Arroyo is a small coastal town in the southeastern region of Puerto Rico. Since 1939 a group of U.S. veterans have commanded Post 69 of The American Legion. The post is named after Sgt. Luis G. Gonzalez, a World War I hero who was killed in combat on July 26, 1918.
In the spirit of Sgt. Gonzalez, the veterans in Arroyo are highly motivated. The veterans who comprise the “Arroyo Veteran’s Group” are members of Post 69, Disabled American Veterans (Chapter 8), and a local group, Veteranos Combatientes de Arroyo.
They have been highly active addressing the issues veterans face in Puerto Rico. They have been instrumental in the development of a new perspective that increases the self-esteem of the Puerto Rican veteran. These veterans have not only triumphed with gallantry over the harshness of war, but have returned to society eager to make an inspiring contribution.
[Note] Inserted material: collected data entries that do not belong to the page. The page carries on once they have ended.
(** With room for one task at least, a triple at least and a toolchain
    that can be spawned, the run comes to the end of the last wait: a task
    was created for every triple, in order, and every task was seen done
    once. *)
Lemma schedule_ok triples sched :
  triples <> [] ->
  (forall tr, In tr triples -> toolchain tr <> None) ->
  exists st, schedule toolchain exceeds cap triples sched = Ok st
    /\ map triple (launched (history st)) = triples
    /\ NoDup (map tid (launched (history st)))
    /\ Permutation (finished (history st)) (launched (history st))
    /\ outstanding (history st) = 0.
Proof.
  intros Hne Sp. unfold schedule.
  destruct (feed_ok triples sched init [])
    as (st & -> & (P & T & N) & Ht).
  - unfold accounted, init, history. simpl. repeat split. constructor.
  - exact Sp.
  - unfold drain. specialize (Ht Hne).
    destruct (tasks st) as [|t ts] eqn:E; [congruence|]. rewrite <- E in *.
    eexists. split; [reflexivity|].
    rewrite (history_wait st (tasks st) (stale st)).
    rewrite launched_app, finished_app, launched_Done, finished_Done, app_nil_r.
    simpl in T. split; [exact T|]. split; [|split].
    + rewrite N. apply seq_NoDup.
    + exact P.
    + unfold outstanding.
      rewrite launched_app, finished_app, launched_Done, finished_Done,
        app_nil_r.
      rewrite (Permutation_length P). apply Nat.sub_diag.
Qed.

End RunOk.

Section SchedulerClaims.

Import Scheduler.
Local Open Scope string_scope.
Local Open Scope list_scope.

(** C5. Whatever the toolchain does, whatever the event loop answers and
    however the run stops, after every prefix of the events at most [cap]
    probes are outstanding, and every probe is launched at a moment when
    fewer than [cap] are; the wait loop of the model never reaches its
    bound. [TASK_COUNT] is the cap of [main]. *)
Theorem outstanding_never_above_cap
    (toolchain : string -> option Probe.completed)
    (exceeds : nat -> nat -> bool) (cap : nat)
    (triples : list string) (sched : list completion) :
  let r := schedule toolchain exceeds cap triples sched in
  never_above cap (events_of r)
  /\ admitted_below cap (events_of r)
  /\ r <> OutOfFuel
  /\ TASK_COUNT = 32.
Proof.
  intros r. pose proof (schedule_bounded toolchain exceeds cap triples sched) as H.
  cbv zeta in H. fold r in H.
  destruct r as [st|e st|]; simpl in H; [| |contradiction];
    destruct H as [N A];
    (split; [exact N | split; [exact A | split; [discriminate | reflexivity]]]).
Qed.

(** The scenario of the specification: a cap of two and five triples. *)
Example two_at_a_time :
  let toolchain := fun _ : string => Some (Probe.Completed [] [] (Some 1%Z)) in
  let r := schedule toolchain (fun _ _ => false) 2 ["a"; "b"; "c"; "d"; "e"]
                    [Completion 1 []; Completion 0 [false; true]] in
  map outstanding
      (map (fun n => firstn n (events_of r)) (seq 0 11))
  = [0; 1; 2; 1; 2; 1; 0; 1; 2; 1; 0].
Proof. reflexivity. Qed.

(** With no triple at all the last wait is given an empty set and raises.
    No run of [main] is in this case: the generator yields the product of
    four catalogs, none of them empty. *)
Lemma no_triple_raises :
  schedule (fun _ => Some (Probe.Completed [] [] (Some 1%Z)))
           (fun _ _ => false) TASK_COUNT [] []
  = Raise ValueError_empty_set init.
Proof. reflexivity. Qed.

(** C4, amended. For every sequence of one triple at least, a cap of one
    at least and a toolchain whose child process, on each triple, can be
    spawned and ends ([toolchain tr] is what it has left by then; the code
    sets no timeout, so a child that never ends is not covered), the run
    comes to the end of the last wait: one task was created for every
    triple, in order, every task was seen done exactly once, and none is
    outstanding when the run is complete. *)
Theorem every_probe_observed_once
    (toolchain : string -> option Probe.completed)
    (exceeds : nat -> nat -> bool) (cap : nat)
    (triples : list string) (sched : list completion) :
  1 <= cap ->
  triples <> [] ->
  (forall tr, In tr triples -> toolchain tr <> None) ->
  exists st, schedule toolchain exceeds cap triples sched = Ok st
    /\ map triple (launched (history st)) = triples
    /\ NoDup (map tid (launched (history st)))
    /\ Permutation (finished (history st)) (launched (history st))
    /\ outstanding (history st) = 0.
Proof. intros Hc Hne Hs. apply schedule_ok; assumption. Qed.

Lemma every_probe_observed_once_witness :
  let toolchain := fun _ : string => Some (Probe.Completed [] [] (Some 1%Z)) in
  exists st,
    schedule toolchain (fun _ _ => false) 2 ["a"; "b"; "c"]
             [Completion 1 [true]] = Ok st
    /\ map triple (launched (history st)) = ["a"; "b"; "c"]
    /\ NoDup (map tid (launched (history st)))
    /\ Permutation (finished (history st)) (launched (history st))
    /\ outstanding (history st) = 0.
Proof.
  intros toolchain.
  apply (every_probe_observed_once toolchain (fun _ _ => false) 2
           ["a"; "b"; "c"] [Completion 1 [true]]).
  - lia.
  - discriminate.
  - intros tr _. discriminate.
Defined.

Lemma product4_nonempty {A} (a b c d : A) l1 l2 l3 l4 :
  Triples.product4 (a :: l1) (b :: l2) (c :: l3) (d :: l4) <> [].
Proof. discriminate. Qed.

Lemma generate_triples_nonempty : Triples.generate_triples <> [].
Proof.
  unfold Triples.generate_triples, Triples.generate_from.
  intros E. apply map_eq_nil in E. revert E.
  apply product4_nonempty.
Qed.

(** C2. The file is written to [/dev/shm/test/<uuid>.c] and the removal is
    given the bare name [<uuid>.c]: in a run started in [/root], with a
    toolchain that rejects every triple, the scheduler drains (no probe
    is outstanding), the removal then raises [FileNotFoundError] on
    [/root/<uuid>.c], the file written at the start is still there and the
    exit code is 1. Started in
    [/dev/shm/test] the same run removes the file and exits with code 0. *)
Theorem tempfile_left_behind (exceeds : nat -> nat -> bool)
    (sched : list completion) :
  let toolchain := fun _ : string => Some (Probe.Completed [] [] (Some 1%Z)) in
  let uuid := "6fa459ea-ee8a-11ec-a2d4-0242ac120002" in
  let run cwd :=
    main toolchain exceeds uuid cwd [] Triples.generate_triples sched in
  (exists st,
     run "/root"
     = Uncaught
         (FileNotFoundError "/root/6fa459ea-ee8a-11ec-a2d4-0242ac120002.c")
         [("/dev/shm/test/6fa459ea-ee8a-11ec-a2d4-0242ac120002.c",
           "int main(){return 1;}")] st
     /\ outstanding (history st) = 0)
  /\ exit_code (run "/root") = Some 1%Z
  /\ exit_code (run "/dev/shm/test") = Some 0%Z
  /\ final_fs (run "/dev/shm/test") = Some [].
Proof.
  intros toolchain uuid run. unfold run, main.
  destruct (schedule_ok toolchain exceeds TASK_COUNT
              (ltac:(unfold TASK_COUNT; lia))
              Triples.generate_triples sched generate_triples_nonempty)
    as (st & -> & _ & _ & _ & Hout).
  { intros tr _. discriminate. }
  split; [exists st; split; [reflexivity | exact Hout]|]. repeat split.
Qed.

End SchedulerClaims.

(** * More on the triple generator: what it yields, and how many *)

Section ProductFacts.

Import Triples.

Lemma in_product4 {A} (l1 l2 l3 l4 : list A) a b c d :
  In (a, b, c, d) (product4 l1 l2 l3 l4)
  <-> In a l1 /\ In b l2 /\ In c l3 /\ In d l4.
Proof.
  unfold product4. rewrite in_flat_map. split.
  - intros (a' & Ha & H). apply in_flat_map in H as (b' & Hb & H).
    apply in_flat_map in H as (c' & Hc & H).
    apply in_map_iff in H as (d' & E & Hd). injection E as -> -> -> ->.
    auto.
  - intros (Ha & Hb & Hc & Hd). exists a. split; [exact Ha|].
    apply in_flat_map. exists b. split; [exact Hb|].
    apply in_flat_map. exists c. split; [exact Hc|].
    apply in_map. exact Hd.
Qed.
They organized a visit to Washington, D.C., during the 2013 Memorial Day weekend to speak to different congressional leaders about issues affecting veterans in Puerto Rico. That year the veterans also wrote and lobbied for the passing of legislation establishing the official celebration of Puerto Rican Veterans Week. In 2014 Law 163 was signed by the governor of Puerto Rico, instituting the week of Sept. 18 as officially Puerto Rican Veterans’ Week.
These veterans also led efforts to erect the first monument in the plaza of the city of Arroyo. A marble plaque dedicated to the local soldiers who died in combat was revealed. There are 11 names of soldiers killed in Korea and two killed in Vietnam.
The veterans initiated an investigation that identified Puerto Rican soldiers who died in combat during the Great War. Fifteen Puerto Rican soldiers have been officially identified. The Puerto Rican Senate immortalized these 15 Puerto Rican soldiers by adding their names to the Memorial Wall.
From the Arroyo Veterans’ Headquarters, a beachfront two-story building, they offer myriad services. Veterans from all parts of Puerto Rico come to receive services at this facility. Veterans are helped with claims, educational forums are held, a veterans therapeutic support group meets, community services are provided, and family and veterans activities are held.
The Puerto Rican veteran is proud of his service. Combat is not over when the war ends - it is just beginning.